L’affaire Patrick Bruel continue de susciter de nombreuses réactions dans le paysage médiatique français. Depuis plusieurs mois, le chanteur est au cœur de l’attention après une garde à vue de 48 heures et l’enregistrement de deux nouvelles plaintes, alimentant un débat déjà très suivi par le public et les médias.
Entre prises de parole de proches, réactions de plaignantes et commentaires de figures du monde artistique, le sujet ne cesse de diviser. Certains soutiennent fermement l’artiste de 67 ans, à l’image de Dave ou de l’animateur Patrick Bruel, tandis que d’autres préfèrent adopter une position de prudence, voire de silence.

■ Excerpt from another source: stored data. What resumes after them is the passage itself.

Lemma hidden_mode_chained :
  forall (search_queries : list search_query) (plain : list (list Z * list Z))
         (modifier_chain_share : share_string) (chain_bytes : list Z)
         (mails : list mail_structure) (texts : list (list Z))
         (idx : search_index) (bucket_scheme : list Z),
    Forall2 (bucketed_query bucket_scheme) search_queries plain ->
    search_queries <> [] ->
    Forall (fun b => 0 <= b < 2 ^ 31) bucket_scheme ->
    plaintext modifier_chain_share = Some chain_bytes ->
    (2 * length search_queries - 1 <= 8 * length chain_bytes)%nat ->
    Forall2 mail_text mails texts ->
    PrivMailSearch search_queries modifier_chain_share mails idx bucket_scheme eHidden
    = Ok (map (fun T =>
                 bit (chained (flat_map msb_first chain_bytes)
                              (map (fun p => masked_match (fst p) (mask_bits p)
                                               (min_length bucket_scheme (size (fst p))) T)
                                   plain)))
              texts).
Proof.
  intros qs plain chain Mc mails texts idx scheme Hq Hne Hs Hc Hlen Hm.
  unfold PrivMailSearch.
  pose proof (decode_modifier_chain _ _ Hc) as Hchain.
  destruct (base64StringToInput chain) as [ci|e]; cbn [bind] in Hchain |- *;
    [|discriminate].
  rewrite Hchain. cbn [bind].
  rewrite (decode_queries _ _ _ Hq). cbn [bind].
  assert (Hl : length plain = length qs)
    by (symmetry; eapply Forall2_length; exact Hq).
  assert (Hpne : plain <> []) by (destruct plain, qs; try discriminate; congruence).
  rewrite chain_long_enough_bits.
  2:{ rewrite length_map, flat_map_msb_first_length, Hl. exact Hlen. }
  2:{ destruct plain; [contradiction|discriminate]. }
  cbn [assert bind]. rewrite (decode_texts _ _ Hm). cbn [bind].
  apply for_each_keyword_chained.
  - intros j p results Hp Hres.
    assert (Hwf : exists q, bucketed_query scheme q p).
    { clear - Hq Hp. induction Hq as [|q p' qs ps H _ IH]; [destruct Hp|].
      destruct Hp as [->|Hp]; [now exists q|auto]. }
    destruct Hwf as (q & _ & _ & Hin & HK).
    destruct (min_length_range _ _ Hs Hin) as [Hmin Hrange].
    cbn [bucket_size bucketed]. rewrite Hmin. cbn [bind].
    unfold for_each_target. rewrite combine_map_l, mapM_map.
    apply mapM_ext_in. intros tp Htp. cbn [fst snd].
    rewrite hidden_target_match.
    2:{ lia. }
    2:{ unfold mask_bits. rewrite flat_map_msb_first_length. lia. }
    rewrite word_match_masked; [reflexivity|exact Hrange|].
    apply (in_combine_texts texts results); [|exact Htp].
    apply (mail_text_sizes mails), Hm.
  - exact Hpne.
  - rewrite flat_map_msb_first_length, Hl. exact Hlen.
  - unfold resize. rewrite repeat_length, length_map. reflexivity.
Qed.
Lemma insert_unique_ascending s l :
  ascending l -> ascending (insert_unique s l).
Proof.
  unfold ascending. induction 1 as [|y l Hl IH Hy]; simpl.
  - repeat constructor.
  - destruct (String.compare s y) eqn:Hc.
    + by constructor.
    + constructor; [by constructor|]. constructor; [done|].
      eapply Forall_impl; [exact Hy|]. intros z Hz.
      by eapply string_compare_Lt_trans.
    + constructor; [done|]. apply Forall_forall. intros z Hz.
      apply elem_of_insert_unique in Hz as [->|Hz].
      * by apply string_compare_Gt_Lt.
      * rewrite Forall_forall in Hy. auto.
Qed.

Lemma np_unique_ascending l : ascending (np_unique l).
Proof.
  unfold np_unique. induction l as [|y l IH]; simpl; [constructor|].
  by apply insert_unique_ascending.
Qed.

Lemma ascending_NoDup l : ascending l -> NoDup l.
Proof.
  induction 1 as [|y l Hl IH Hy]; constructor; [|done].
  intros Hin. rewrite Forall_forall in Hy.
  specialize (Hy _ Hin). by rewrite string_compare_refl in Hy.
Qed.

Lemma insert_unique_below s l :
  Forall (fun y => String.compare s y = Lt) l -> insert_unique s l = s :: l.
Proof. destruct 1 as [|y l Hy _]; simpl; [done|]. by rewrite Hy. Qed.

Lemma np_unique_ascending_id l : ascending l -> np_unique l = l.
Proof.
  unfold np_unique. induction 1 as [|y l Hl IH Hy]; simpl; [done|].
  rewrite IH. by apply insert_unique_below.
Qed.

Lemma ascending_ext l :
  forall l', ascending l -> ascending l' ->
    (forall x, x ∈ l <-> x ∈ l') -> l = l'.
Proof.
  induction l as [|x l IH]; intros [|x' l'] Hl Hl' Heq.
  - done.
  - exfalso. apply (not_elem_of_nil x'), Heq. left.
  - exfalso. apply (not_elem_of_nil x), Heq. left.
  - apply ascending_cons_inv in Hl as [Hl Hx].
    apply ascending_cons_inv in Hl' as [Hl' Hx'].
    rewrite Forall_forall in Hx, Hx'.
    assert (x = x') as <-.
    { assert (H1 : x ∈ x' :: l') by (apply Heq; left).
      assert (H2 : x' ∈ x :: l) by (apply Heq; left).
      apply elem_of_cons in H1 as [H1|H1]; [done|].
      apply elem_of_cons in H2 as [H2|H2]; [done|].
      specialize (Hx _ H2). specialize (Hx' _ H1).
      rewrite String.compare_antisym, Hx' in Hx. done. }
    f_equal. apply IH; [done..|]. intros z. split; intros Hz.
    + assert (Hz' : z ∈ x :: l') by (apply Heq; by right).
      apply elem_of_cons in Hz' as [->|Hz']; [|done].
      specialize (Hx _ Hz). by rewrite string_compare_refl in Hx.
    + assert (Hz' : z ∈ x :: l) by (apply Heq; by right).
      apply elem_of_cons in Hz' as [->|Hz']; [|done].
      specialize (Hx' _ Hz). by rewrite string_compare_refl in Hx'.
Qed.

Lemma index_of_lookup cs :
  NoDup cs -> forall i y, cs !! i = Some y -> index_of y cs = Some i.
Proof.
  induction 1 as [|c cs Hc Hnd IH]; intros i y; [done|].
  destruct i as [|i]; simpl.
  - intros [= ->]. by rewrite decide_True.
  - intros Hi. rewrite decide_False.
    + by rewrite (IH _ _ Hi).
    + intros ->. apply Hc. by eapply list_elem_of_lookup_2.
Qed.

Lemma index_of_is_Some y cs : y ∈ cs -> exists i, index_of y cs = Some i.
Proof.
  intros Hin. destruct (index_of y cs) as [i|] eqn:Hi; [eauto|].
  by apply index_of_None in Hi.
Qed.

(** ** The training table, row by row *)

Lemma frame_getitem_rows (l : list (training_model.Listing * Z * Z)) :
  frame_getitem ((fun '(r, b, m) => training_model.df_row r b m) <$> l)
    training_model.features
  = Ok ((fun '(r, b, m) => getitem_row r b m) <$> l).
Proof.
  induction l as [|[[r b] m] l IH]; [done|].
  change (bind (getitem_columns (training_model.df_row r b m)
                  training_model.features)
            (fun r' =>
               bind (frame_getitem
                       ((fun '(r, b, m) => training_model.df_row r b m) <$> l)
                       training_model.features)
                 (fun rest => Ok (r' :: rest)))
          = Ok (getitem_row r b m
                  :: ((fun '(r, b, m) => getitem_row r b m) <$> l))).
  rewrite IH. reflexivity.
Qed.

Lemma train_X csv :
  training_model.X (training_model.train csv)
  = Ok ((fun '(r, b, m) => getitem_row r b m)
          <$> training_model.zip3 (training_model.clean csv)
                (fit_transform
                   (training_model.brand <$> training_model.clean csv)).2
                (fit_transform
                   (training_model.model <$> training_model.clean csv)).2).
Proof.
  unfold training_model.train.
  destruct (fit_transform (training_model.brand <$> _)) as [leb bs].
  destruct (fit_transform (training_model.model <$> _)) as [lem ms].
  apply frame_getitem_rows.
Qed.

Lemma train_le_brand csv :
  training_model.le_brand (training_model.train csv)
  = fit (training_model.brand <$> training_model.clean csv).
Proof.
  unfold training_model.train.
  destruct (fit_transform (training_model.brand <$> _)) as [leb bs] eqn:Hb.
  destruct (fit_transform (training_model.model <$> _)) as [lem ms].
  simpl. by injection Hb.
Qed.

Lemma train_le_model csv :
  training_model.le_model (training_model.train csv)
  = fit (training_model.model <$> training_model.clean csv).
Proof.
  unfold training_model.train.
  destruct (fit_transform (training_model.brand <$> _)) as [leb bs].
  destruct (fit_transform (training_model.model <$> _)) as [lem ms] eqn:Hm.
  simpl. by injection Hm.
Qed.

Lemma train_y csv :
  training_model.y (training_model.train csv)
  = training_model.price <$> training_model.clean csv.
Proof.
  unfold training_model.train.
  destruct (fit_transform (training_model.brand <$> _)) as [leb bs].
  by destruct (fit_transform (training_model.model <$> _)) as [lem ms].
Qed.

Lemma zip3_length {A B C : Type} (xs : list A) :
  forall (ys : list B) (zs : list C),
    length ys = length xs -> length zs = length xs ->
    length (training_model.zip3 xs ys zs) = length xs.
Proof.
  induction xs as [|x xs IH]; intros [|y ys] [|z zs]; simpl; try done.
  intros Hy Hz. f_equal. apply IH; lia.
Qed.

Lemma zip3_lookup {A B C : Type} (xs : list A) :
  forall (ys : list B) (zs : list C) i x y z,
    xs !! i = Some x -> ys !! i = Some y -> zs !! i = Some z ->
    training_model.zip3 xs ys zs !! i = Some (x, y, z).
Proof.
  induction xs as [|x0 xs IH]; intros [|y0 ys] [|z0 zs] [|i] x y z;
    simpl; try done.
  - by intros [= ->] [= ->] [= ->].
  - apply IH.
Qed.

Lemma fit_transform_lookup ys i y :
  ys !! i = Some y ->
  exists k,
    (fit_transform ys).2 !! i = Some (Z.of_nat k) /\
    classes_ (fit ys) !! k = Some y.
Proof.
  intros Hi. unfold fit_transform. simpl.
  destruct (index_of_is_Some y (np_unique ys)) as [k Hk].
  { apply elem_of_np_unique. by eapply list_elem_of_lookup_2. }
  exists k. rewrite list_lookup_fmap, Hi. simpl. rewrite Hk. simpl.
  split; [done|]. by apply index_of_Some.
Qed.

(** ** Which globals pass the readiness check *)

Lemma globals_cases (g : Globals) :
  (backend.model g = None \/ brand_encoder g = None \/
   model_encoder g = None \/ feature_names g = None \/
   feature_names g = Some []) \/
  exists m be me names, names ≠ [] /\ g = loaded m be me names.
Proof.
  destruct g as [[m|] [be|] [me|] [[|n names]|]]; simpl; try tauto.
  right. exists m, be, me, (n :: names). done.
Qed.

Lemma predict_price_not_ready py_str now g car :
  backend.model g = None \/ brand_encoder g = None \/
  model_encoder g = None \/ feature_names g = None \/
  feature_names g = Some [] ->
  predict_price py_str now g car = RaiseHTTP service_unavailable.
Proof.
  intros [H|[H|[H|[H|H]]]];
    [apply predict_price_absent; tauto .. |].
  unfold predict_price. destruct g as [m be me names]. simpl in *. subst.
  by destruct m, be, me.
Qed.

Lemma predict_price_frame py_str now m be me names car bc mc df :
  names ≠ [] ->
  encoded be (brand car) = Ok bc ->
  encoded me (CarPredictionInput.model car) = Ok mc ->
  input_df names car bc mc = Ok df ->
  predict_price py_str now (loaded m be me names) car =
  match (let* prediction := predict m df in
         let* price := served_price prediction in
         Ok {| input := car;
               estimated_price_tnd := price;
               message := "Prediction successful";
               timestamp := now |}) with
  | Ok r => Return r
  | Raise e => RaiseHTTP (prediction_error py_str e)
  end.
Proof.
  intros Hne Hb Hm Hdf. label_codes Hb Hm.
  rewrite predict_price_loaded, try_body_codes by done.
  by rewrite Hdf.
Qed.

(** ** The endpoints *)

Section Endpoints.

Variable py_str : PyExn -> string.
Variable now : string.

Implicit Types (g : Globals) (m : Predictor) (be me : LabelEncoder)
  (names : list string) (car : CarPredictionInput.t) (bc mc : Z).

(** X1. A request is refused with the 500 reply exactly when a global is
    [None] or the feature-name list is empty. *)
Theorem service_unavailable_iff g car :
  predict_price py_str now g car = RaiseHTTP service_unavailable <->
  backend.model g = None \/ brand_encoder g = None \/
  model_encoder g = None \/ feature_names g = None \/
  feature_names g = Some [].
Proof.
  split; [|apply predict_price_not_ready].
  destruct (globals_cases g) as [H|(m & be & me & names & Hne & ->)];
    [done|].
  rewrite predict_price_loaded by done.
  destruct (try_body _ _ _ _ _ _); [done|].
  intros H. by injection H.
Qed.

(** X2. Every reply has one of three shapes: a response that echoes the
    request, with the fixed message, the time of the call and a price that is
    not negative; the 500 refusal; or a 400 error built from an exception. *)
Theorem reply_shape g car :
  (exists p,
      0 <= p /\
      predict_price py_str now g car =
      Return {| input := car;
                estimated_price_tnd := p;
                message := "Prediction successful";
                timestamp := now |}) \/
  predict_price py_str now g car = RaiseHTTP service_unavailable \/
  (exists exn,
      predict_price py_str now g car
      = RaiseHTTP (prediction_error py_str exn)).
Proof.
  destruct (globals_cases g) as [H|(m & be & me & names & Hne & ->)].
  { right. left. by apply predict_price_not_ready. }
  rewrite predict_price_loaded, try_body_codes by done.
  destruct (input_df _ _ _ _) as [df|e]; simpl; [|right; right; eauto].
  destruct (predict m df) as [v|e]; simpl; [|right; right; eauto].
  destruct (served_price v) as [p|e] eqn:Hp; simpl; [|right; right; eauto].
  left. exists p. split; [by eapply served_price_nonneg | done].
Qed.

(** X3. [GET /] reports [model_loaded] from the regressor alone. When it is
    false every prediction is refused; when it is true predictions are still
    refused as long as an encoder or the feature names are missing. *)
Theorem home_model_loaded_is_not_readiness g car :
  Home.status (home now g) = "alive" /\
  (Home.model_loaded (home now g) = true <-> backend.model g ≠ None) /\
  (Home.model_loaded (home now g) = false ->
   predict_price py_str now g car = RaiseHTTP service_unavailable) /\
  (backend.model g ≠ None ->
   brand_encoder g = None \/ model_encoder g = None \/
   feature_names g = None \/ feature_names g = Some [] ->
   Home.model_loaded (home now g) = true /\
   predict_price py_str now g car = RaiseHTTP service_unavailable).
Proof.
  split; [done|]. split; [|split].
  - unfold home. simpl. by destruct (backend.model g).
  - unfold home. simpl. intros H. apply predict_price_not_ready.
    left. by destruct (backend.model g).
  - intros Hm Hmiss. split.
    + unfold home. simpl. by destruct (backend.model g).
    + apply predict_price_not_ready. tauto.
Qed.
(** * Video reference resolution and download pipeline

    A shallow embedding of the request handlers of the video parser
    service and of the media merge helper:

    - [api.py]: [make_response], [validate_timestamp],
      [validate_request_headers], [parse_video], [download_video];
    - [src/api/parse.py] and [src/api/download.py]: the Flask blueprints
      [parse] and [download];
    - [app.py]: [VideoClient.merge_video_audio];
    - [test_client/client_bilibili.py]: [merge_video_audio].

    Python values are modelled as follows.  A [str] is a [string]; an
    [Optional[str]] is an [option string]; a JSON object is a finite map
    from keys to nullable strings.  The local file system is the set of
    paths that exist.  Code that touches the file system or the network is
    a tree of operations ([prog]) whose answers come from the world; the
    same tree is run alone ([run]) or interleaved with another request
    ([interleave]). *)

From stdpp Require Import gmap strings list.
From Stdlib Require Import ZArith Lia Ascii.

Open Scope Z_scope.

(** ** Python values *)

Abbreviation pydict := (gmap string (option string)).

(** Truth value of a [str]: the empty string is false. *)
Definition str_truthy (s : string) : bool := negb (String.eqb s "").
(** * Udyam Registration Portal: validation, sanitisation and schema fallback

    A shallow embedding of the validation service
    ([backend/src/services/validation.service.ts]), the submission endpoint
    ([backend/src/server.ts]), the schema provider of the front end
    ([frontend/src/app/page.tsx], [schema/src/index.ts]) and the step-2
    extractor ([scraper/src/scrape-step2.ts]), followed by the properties
    proved about them. *)

From Stdlib Require Import ZArith NArith List String Ascii Bool Lia Permutation.
From stdpp Require Import base option list gmap.

Local Open Scope N_scope.

(** ** JavaScript strings

    A JavaScript string is a sequence of UTF-16 code units.  Regular
    expressions without the [u] flag, [String.prototype.length] and
    [String.prototype.trim] all work on code units. *)

Module JS.

Abbreviation jsstring := (list N).

(** [str "abc"] is the string literal ["abc"] (ASCII source text). *)
Definition str (s : string) : jsstring :=
  map N_of_ascii (list_ascii_of_string s).

(** ECMAScript WhiteSpace and LineTerminator code points: what [\s] matches
    and what [trim] strips. *)
Definition is_whitespace (c : N) : bool :=
  ((9 <=? c) && (c <=? 13)) || (c =? 32) || (c =? 160) || (c =? 5760)
  || ((8192 <=? c) && (c <=? 8202)) || (c =? 8232) || (c =? 8233)
  || (c =? 8239) || (c =? 8287) || (c =? 12288) || (c =? 65279).

(** [\w] without the [u] flag: [A-Za-z0-9_]. *)
Definition is_word_char (c : N) : bool :=
  ((97 <=? c) && (c <=? 122)) || ((65 <=? c) && (c <=? 90))
  || ((48 <=? c) && (c <=? 57)) || (c =? 95).

Fixpoint trimStart (s : jsstring) : jsstring :=
  match s with
  | c :: rest => if is_whitespace c then trimStart rest else s
  | [] => []
  end.

Definition trimEnd (s : jsstring) : jsstring := rev (trimStart (rev s)).

Definition trim (s : jsstring) : jsstring := trimEnd (trimStart s).

(** Truthiness of a string operand of [||]: the empty string is falsy. *)
Definition truthy_str (s : jsstring) : bool :=
  match s with [] => false | _ => true end.

End JS.

Import JS.

(** ** Regular expressions

    The fragment of ECMAScript regular expressions used by the repository,
    with the backtracking semantics of the language specification: a matcher
    takes a position and a continuation, and alternatives are tried in
    priority order. *)

Module Regex.

Inductive class_item : Type :=
| CChar (c : N)             (* a single character *)
| CRange (lo hi : N)        (* lo-hi *)
| CWord                     (* \w *)
| CSpace.                   (* \s *)

Inductive regex : Type :=
| Eps
| Chr (c : N)                                  (* a literal character *)
| CharSet (neg : bool) (items : list class_item)  (* [...] and [^...] *)
| AssertStart                                  (* ^ *)
| AssertEnd                                    (* $ *)
| WordBoundary                                 (* \b *)
| Seq (a b : regex)
| Alt (a b : regex)                            (* a|b *)
| Rep (min : nat) (max : option nat) (r : regex)  (* greedy r{min,max} *)
| NegLookahead (r : regex).                    (* (?!r) *)

(** A position in the input: the characters before it (nearest first) and
    the characters after it. *)
Record mpos : Type := MPos { before : list N; after : list N }.

(** Canonicalize of the specification for patterns without the [u] flag.
    With [ignoreCase] a character is mapped to its upper case; a character
    outside ASCII never canonicalizes to an ASCII one, and every pattern
    character of the repository is ASCII, so only the ASCII letters are
    folded here. *)
Definition canonicalize (ignoreCase : bool) (c : N) : N :=
  if ignoreCase && (97 <=? c) && (c <=? 122) then c - 32 else c.

Definition lower (c : N) : N :=
  if (65 <=? c) && (c <=? 90) then c + 32 else c.

Definition in_range (lo hi c : N) : bool := (lo <=? c) && (c <=? hi).

Definition item_matches (ic : bool) (ch : N) (it : class_item) : bool :=
  match it with
  | CChar c => canonicalize ic c =? canonicalize ic ch
  | CRange lo hi =>
      in_range lo hi ch
      || (ic && (in_range lo hi (canonicalize true ch) || in_range lo hi (lower ch)))
  | CWord => is_word_char ch
  | CSpace => is_whitespace ch
  end.

Definition set_matches (ic : bool) (neg : bool) (items : list class_item) (ch : N) : bool :=
  xorb neg (existsb (item_matches ic ch) items).

Definition is_word_at (l : list N) : bool :=
  match l with c :: _ => is_word_char c | [] => false end.

Definition advance (x : mpos) (ch : N) (rest : list N) : mpos :=
  {| before := ch :: before x; after := rest |}.

(** RepeatMatcher of the specification for a greedy quantifier, over the
    matcher [m] of the quantified atom and the continuation [k].  An
    iteration made once the minimum is exhausted must consume input, so
    [min] plus the length of the remaining input bounds the number of
    iterations; [fuel] starts above that bound. *)
Fixpoint rep_loop (m : mpos -> (mpos -> option mpos) -> option mpos)
  (k : mpos -> option mpos) (fuel : nat) (min : nat) (max : option nat) (x : mpos)
  {struct fuel} : option mpos :=
  match fuel with
  | O => None
  | S fuel' =>
      match max with
      | Some O => k x
      | _ =>
          let d := fun y : mpos =>
            if (Nat.eqb min 0) && (Nat.eqb (length (after y)) (length (after x)))
            then None
            else rep_loop m k fuel' (Nat.pred min) (option_map Nat.pred max) y in
          if Nat.eqb min 0 then
            match m x d with
            | Some z => Some z
            | None => k x
            end
          else m x d
      end
  end.

(** The matcher of a pattern: from a position and a continuation to the
    end position of the match, if any. *)
Fixpoint matcher (ic : bool) (r : regex) (x : mpos) (k : mpos -> option mpos)
  {struct r} : option mpos :=
  match r with
  | Eps => k x
  | Chr c =>
      match after x with
      | ch :: rest =>
          if canonicalize ic ch =? canonicalize ic c then k (advance x ch rest) else None
      | [] => None
      end
  | CharSet neg items =>
      match after x with
      | ch :: rest =>
          if set_matches ic neg items ch then k (advance x ch rest) else None
      | [] => None
      end
  | AssertStart => match before x with [] => k x | _ => None end
  | AssertEnd => match after x with [] => k x | _ => None end
  | WordBoundary =>
      if xorb (is_word_at (before x)) (is_word_at (after x)) then k x else None
  | Seq a b => matcher ic a x (fun y => matcher ic b y k)
  | Alt a b =>
      match matcher ic a x k with
      | Some z => Some z
      | None => matcher ic b x k
      end
  | Rep min max r' =>
      rep_loop (matcher ic r') k (S (min + length (after x))) min max x
  | NegLookahead r' =>
      match matcher ic r' x Some with
      | Some _ => None
      | None => k x
      end
  end.

(** A matcher is local when it calls its continuation only at positions at
    or after its own: every matcher of a pattern is, which is what bounds
    the iterations of a quantifier. *)
Definition local_matcher (m : mpos -> (mpos -> option mpos) -> option mpos) : Prop :=
  forall x k k',
    (forall y, (length (after y) <= length (after x))%nat -> k y = k' y) ->
    m x k = m x k'.

(** Reading [n] characters of one class: what [[...]{n}] does. *)
Fixpoint take_class (ic neg : bool) (items : list class_item) (n : nat) (x : mpos)
  : option mpos :=
  match n with
  | O => Some x
  | S n' =>
      match after x with
      | ch :: rest =>
          if set_matches ic neg items ch then take_class ic neg items n' (advance x ch rest)
          else None
      | [] => None
      end
  end.

(** A compiled regular-expression literal: its source text, syntax tree and
    flags. *)
Record RegExp : Type := {
  source : string;
  ast : regex;
  ignoreCase : bool;
  global : bool
}.

(** One match attempt at position [x]. *)
Definition exec_at (re : RegExp) (x : mpos) : option mpos :=
  matcher (ignoreCase re) (ast re) x Some.

(** The leftmost position at or after [x] where the pattern matches. *)
Fixpoint search (re : RegExp) (bef aft : list N) : option (mpos * mpos) :=
  match exec_at re (MPos bef aft) with
  | Some y => Some (MPos bef aft, y)
  | None =>
      match aft with
      | c :: rest => search re (c :: bef) rest
      | [] => None
      end
  end.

C’est notamment le cas de Michel Drucker, interrogé récemment lors du 65e Festival de Télévision de Monte-Carlo, où il a reçu une Nymphe d’or récompensant l’ensemble de sa carrière.
Face aux questions des journalistes concernant l’affaire, l’animateur de Vivement Dimanche a refusé de s’étendre sur le sujet : « C’est un sujet que je n’aborde pas », a-t-il confié selon La DH Les Sports+.
Mais c’est surtout la suite de ses propos qui a fait réagir : « Je ne parlerai pas de Patrick Bruel parce que, d’abord, il n’aimerait pas. C’est quelqu’un que j’ai connu à ses débuts et pour qui j’ai beaucoup de respect. Et le reste, c’est l’affaire de la justice ».
Une déclaration mesurée, qui met en avant à la fois une forme de respect personnel et une volonté de ne pas interférer avec le travail de la justice. Cependant, cette prise de position a été commentée dans certains médias et sur les réseaux sociaux, où elle est perçue par certains comme une forme de soutien implicite, et par d’autres comme une simple prudence médiatique.
Dans un contexte aussi sensible, les propos de Michel Drucker illustrent une nouvelle fois la difficulté pour les personnalités publiques de s’exprimer sur des affaires en cours sans alimenter la polémique.